(* ===== verification/SelMeaning.v ===== *)
(** * What a selector means

    The meaning of selectors over the tree the links stand for: compounds joined by
    combinators, places among siblings, groups of [:is()] and [:not()], relatives
    of [:has()]. The tests of pseudo-classes that only look at the state of one
    element are those of [NodeState]. *)

From stdpp Require Import functions relations.
From S2P Require Import Prelude CStr GLib CssSyntax Xml Element DomStore DomTree Dom DomSpec Selector NodeState SelMatch SelTree.

(** The most compounds of a selector, those of its groups included. *)
Fixpoint sel_width (s : ns_css_selector) : nat :=
  Nat.max (length (compounds s)) (list_height (fun c => simple_height sel_width (snd c)) (compounds s)).

(** ** Meaning *)

Section Meaning.
Context {G : GLib} {U : Unichar} {El : Elsewhere} (w : view) (h : heap) (K : forest).
Abbreviation element := (element h).
Abbreviation elder := (elder h K).
Abbreviation younger := (younger h K).

(** An ancestor with no document on the way to it. *)
Inductive encloses : loc -> loc -> Prop :=
| encloses_parent m n : n ∈ K m -> kd h m <> NS_NODE_DOCUMENT -> encloses m n
| encloses_above m p n : n ∈ K p -> kd h p <> NS_NODE_DOCUMENT -> encloses m p -> encloses m n.

(** [m] is where the combinator sends from [n]. *)
Definition joined (c : ns_css_comb) (m n : loc) : Prop :=
  match c with
  | NS_CSS_COMB_CHILD => n ∈ K m
  | NS_CSS_COMB_ADJACENT => List.find element (elder n) = Some m
  | NS_CSS_COMB_SIBLING => m ∈ elder n /\ element m = true
  | NS_CSS_COMB_NONE | NS_CSS_COMB_DESCENDANT => encloses m n
  end.

Section Compounds.
Variable T : ns_css_simple -> loc -> Prop.

Fixpoint chain_means (comb : ns_css_comb) (before : list (ns_css_comb * ns_css_simple)) (cur : loc) : Prop :=
  match before with
  | [] => True
  | (comb', prev) :: more => exists m, joined comb m cur /\ T prev m /\ chain_means comb' more m
  end.
Definition complex_means (s : ns_css_selector) (n : loc) : Prop :=
  match rev (compounds s) with
  | [] => False
  | (comb, last) :: before => T last n /\ chain_means comb before n
  end.

(** A descendant with only elements on the way to it. *)
Inductive under : loc -> loc -> Prop :=
| under_kid a c : c ∈ K a -> element c = true -> under a c
| under_deep a b c : b ∈ K a -> element b = true -> under b c -> under a c.

Definition rel_joined (c : ns_css_comb) (base m : loc) : Prop :=
  match c with
  | NS_CSS_COMB_CHILD => m ∈ K base
  | NS_CSS_COMB_ADJACENT => List.find element (younger base) = Some m
  | NS_CSS_COMB_SIBLING => m ∈ younger base
  | NS_CSS_COMB_NONE | NS_CSS_COMB_DESCENDANT => under base m
  end.
Fixpoint rel_means (rest : list (ns_css_comb * ns_css_simple)) (base : loc) : Prop :=
  match rest with
  | [] => True
  | (comb, cmp) :: rest' => exists m, rel_joined comb base m /\ element m = true /\ T cmp m /\ rel_means rest' m
  end.
(** A first compound that names the scope may be the anchor itself. *)
Definition rel_first (rest : list (ns_css_comb * ns_css_simple)) (anchor : loc) : Prop :=
  rel_means rest anchor \/
  match rest with
  | (NS_CSS_COMB_NONE, cmp) :: rest' | (NS_CSS_COMB_DESCENDANT, cmp) :: rest' =>
      has_simple_scope_pseudo cmp = true /\ element anchor = true /\ T cmp anchor /\ rel_means rest' anchor
  | _ => False
  end.
End Compounds.

Section Groups.
Variable T : option loc -> ns_css_simple -> loc -> Prop.

Definition sel_means (scope : option loc) (s : ns_css_selector) (n : loc) : Prop :=
  pseudo_element s = NS_CSS_PE_NONE /\ complex_means (T scope) s n.
Definition group_means (scope : option loc) (g : list ns_css_selector) (n : loc) : Prop :=
  exists s, s ∈ g /\ sel_means scope s n.
Definition has_means (g : list ns_css_selector) (anchor : loc) : Prop :=
  exists s, s ∈ g /\ pseudo_element s = NS_CSS_PE_NONE /\ rel_first (T (Some anchor)) (compounds s) anchor.

Definition named_as (n c : loc) : Prop :=
  exists nm, node_name n h = Some (Some nm) /\ is_element_named c nm h = Some true.

(** [n] counts for the place, and its place is [an + b] for an [n] from 0. *)
Definition nth_means (typed : bool) (side : list loc) (scope : option loc) (q : ns_css_pseudo_pred) (n : loc) : Prop :=
  let listed c := match of_group q with None => True | Some g => group_means scope g c end in
  listed n /\
  exists cs, cs `sublist_of` side /\
    (forall c, c ∈ side -> c ∈ cs <-> element c = true /\ (typed = true -> named_as n c) /\ listed c) /\
    exists k, (0 <= k)%Z /\ (1 + Z.of_nat (length cs) = pc_a q * k + pc_b q)%Z.

Definition pseudo_means (scope : option loc) (q : ns_css_pseudo_pred) (n : loc) : Prop :=
  match pc_kind q with
  | NS_CSS_PC_FIRST_CHILD => forall c, c ∈ elder n -> element c = false
  | NS_CSS_PC_LAST_CHILD => forall c, c ∈ younger n -> element c = false
  | NS_CSS_PC_ONLY_CHILD => forall c, c ∈ elder n \/ c ∈ younger n -> element c = false
  | NS_CSS_PC_FIRST_OF_TYPE => has_name h n = Some true /\ forall c, c ∈ elder n -> ~ named_as n c
  | NS_CSS_PC_LAST_OF_TYPE => has_name h n = Some true /\ forall c, c ∈ younger n -> ~ named_as n c
  | NS_CSS_PC_ONLY_OF_TYPE => has_name h n = Some true /\ forall c, c ∈ elder n \/ c ∈ younger n -> ~ named_as n c
  | NS_CSS_PC_NTH_CHILD => nth_means false (elder n) scope q n
  | NS_CSS_PC_NTH_LAST_CHILD => nth_means false (younger n) scope q n
  | NS_CSS_PC_NTH_OF_TYPE => nth_means true (elder n) scope q n
  | NS_CSS_PC_NTH_LAST_OF_TYPE => nth_means true (younger n) scope q n
  | NS_CSS_PC_ROOT => exists p, n ∈ K p /\ is_doc h p = true
  | NS_CSS_PC_SCOPE => match scope with Some s => n = s | None => forall p, n ∈ K p -> element p = false end
  | NS_CSS_PC_HOVER => exists m, g_css_hover_node w = Some m /\ rtc (edge K) n m
  | NS_CSS_PC_ACTIVE => exists m, g_css_active_node w = Some m /\ rtc (edge K) n m
  | NS_CSS_PC_FOCUS_WITHIN => exists m, g_css_focus_node w = Some m /\ rtc (edge K) n m
  | _ => pseudo_ok w h (fun _ _ _ => None) scope q n = Some true
  end.
End Groups.

Fixpoint simple_means (fuel : nat) (scope : option loc) (s : ns_css_simple) (n : loc) : Prop :=
  match fuel with
  | O => False
  | S f =>
      never_match s = false /\ element n = true /\ namespace_ok h s n = Some true /\ type_ok h s n = Some true /\
      id_ok h s n = Some true /\ classes_ok h s n = Some true /\ attrs_ok h s n = Some true /\
      (forall q, q ∈ s_pseudos s -> pseudo_means (simple_means f) scope q n) /\
      (forall g, g ∈ matches_any s -> group_means (simple_means f) scope g n) /\
      (forall g, g ∈ matches_none s -> ~ group_means (simple_means f) scope g n) /\
      (forall g, g ∈ has_groups s -> has_means (simple_means f) g n)
  end.
Definition selector_means (scope : option loc) (s : ns_css_selector) (n : loc) : Prop :=
  sel_means (simple_means (sel_height s)) scope s n.
End Meaning.

(** ** Decisions *)

Definition decides (x : option bool) (P : Prop) : Prop := exists b, x = Some b /\ (b = true <-> P).

Lemma decides_ext x P Q : (P <-> Q) -> decides x P -> decides x Q.
Proof. intros E (b & -> & H). exists b. split; [done|]. by rewrite H. Qed.
Lemma decides_true (b : bool) P : (b = true <-> P) -> decides (Some b) P.
Proof. intros H. by exists b. Qed.
Lemma decides_some x : is_Some x -> decides x (x = Some true).
Proof. intros [b ->]. exists b. split; [done|]. split; congruence. Qed.
Lemma decides_and x y P Q : decides x P -> (P -> decides y Q) -> decides (x &&& y) (P /\ Q).
Proof.
  intros (b & -> & Hb) Hy. destruct b; cbn.
  - destruct Hy as (c & -> & Hc); [by apply Hb|]. exists c. split; [done|]. rewrite Hc. tauto.
  - exists false. split; [done|]. rewrite <- Hb. split; [done|tauto].
Qed.
Lemma decides_or x y P Q : decides x P -> decides y Q -> decides (x ||| y) (P \/ Q).
Proof.
  intros (b & -> & Hb) (c & -> & Hc). destruct b; cbn; [exists true|exists c]; (split; [done|]); tauto || (rewrite <- Hb, Hc; intuition congruence).
Qed.
Lemma decides_not x P : decides x P -> decides (notM x) (~ P).
Proof. intros (b & -> & H). exists (negb b). split; [done|]. rewrite <- H. destruct b; cbn; intuition congruence. Qed.
Lemma decides_all {A} f (P : A -> Prop) l : (forall x, x ∈ l -> decides (f x) (P x)) -> decides (allM f l) (forall x, x ∈ l -> P x).
Proof.
  induction l as [|a l IH]; intros H; cbn.
  - apply decides_true. split; [|done]. intros _ x Hx. by apply not_elem_of_nil in Hx.
  - eapply decides_ext; [|apply decides_and; [apply H; by left|intros _; apply IH; intros x Hx; apply H; by right]].
    split; [intros [H1 H2] x [->|Hx]%elem_of_cons; auto|]. intros Hl. split; [apply Hl; by left|]. intros x Hx. apply Hl. by right.
Qed.
Lemma decides_any h step p P c xs : walk h step c xs -> length xs <= size h -> (forall x, x ∈ xs -> decides (p x h) (P x)) ->
  decides (any_from step p c h) (exists x, x ∈ xs /\ P x).
Proof.
  intros W L H. unfold any_from. rewrite (any_walk h step p (fun x => tt (p x h)) _ c xs W); [| |lia].
  - apply decides_true. rewrite existsb_exists. setoid_rewrite <- list_elem_of_In.
    split; intros (x & Hx & Hp); exists x; (split; [done|]); destruct (H x Hx) as (b & E & Hb); rewrite E in *; cbn in *; tauto.
  - intros x Hx. destruct (H x Hx) as (b & -> & _). done.
Qed.

(** ** Places *)

Lemma nth_place_spec a b i : nth_place a b i = true <-> exists k, (0 <= k)%Z /\ i = (a * k + b)%Z.
Proof.
  unfold nth_place. destruct (Z.eqb_spec a 0) as [->|Ha].
  - rewrite Z.eqb_eq. split; [intros ->; exists 0%Z; lia|]. intros (k & _ & ->). lia.
  - rewrite andb_true_iff, Z.eqb_eq, Z.leb_le. split.
    + intros [Hr Hq]. exists (Z.quot (i - b) a). split; [done|]. pose proof (Z.quot_rem' (i - b) a). lia.
    + intros (k & Hk & ->). replace (a * k + b - b)%Z with (k * a)%Z by lia. rewrite Z.rem_mul, Z.quot_mul by done. done.
Qed.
----------
▸ **Assignment**:
Beginning with the very first line of the material, please return exactly each line down to and including the one with "From stdpp Require".

▸ **Result of this task**:
(* ===== verification/SelMeaning.v ===== *)
(** * What a selector means

    The meaning of selectors over the tree the links stand for: compounds joined by
    combinators, places among siblings, groups of [:is()] and [:not()], relatives
    of [:has()]. The tests of pseudo-classes that only look at the state of one
    element are those of [NodeState]. *)

From stdpp Require Import functions relations.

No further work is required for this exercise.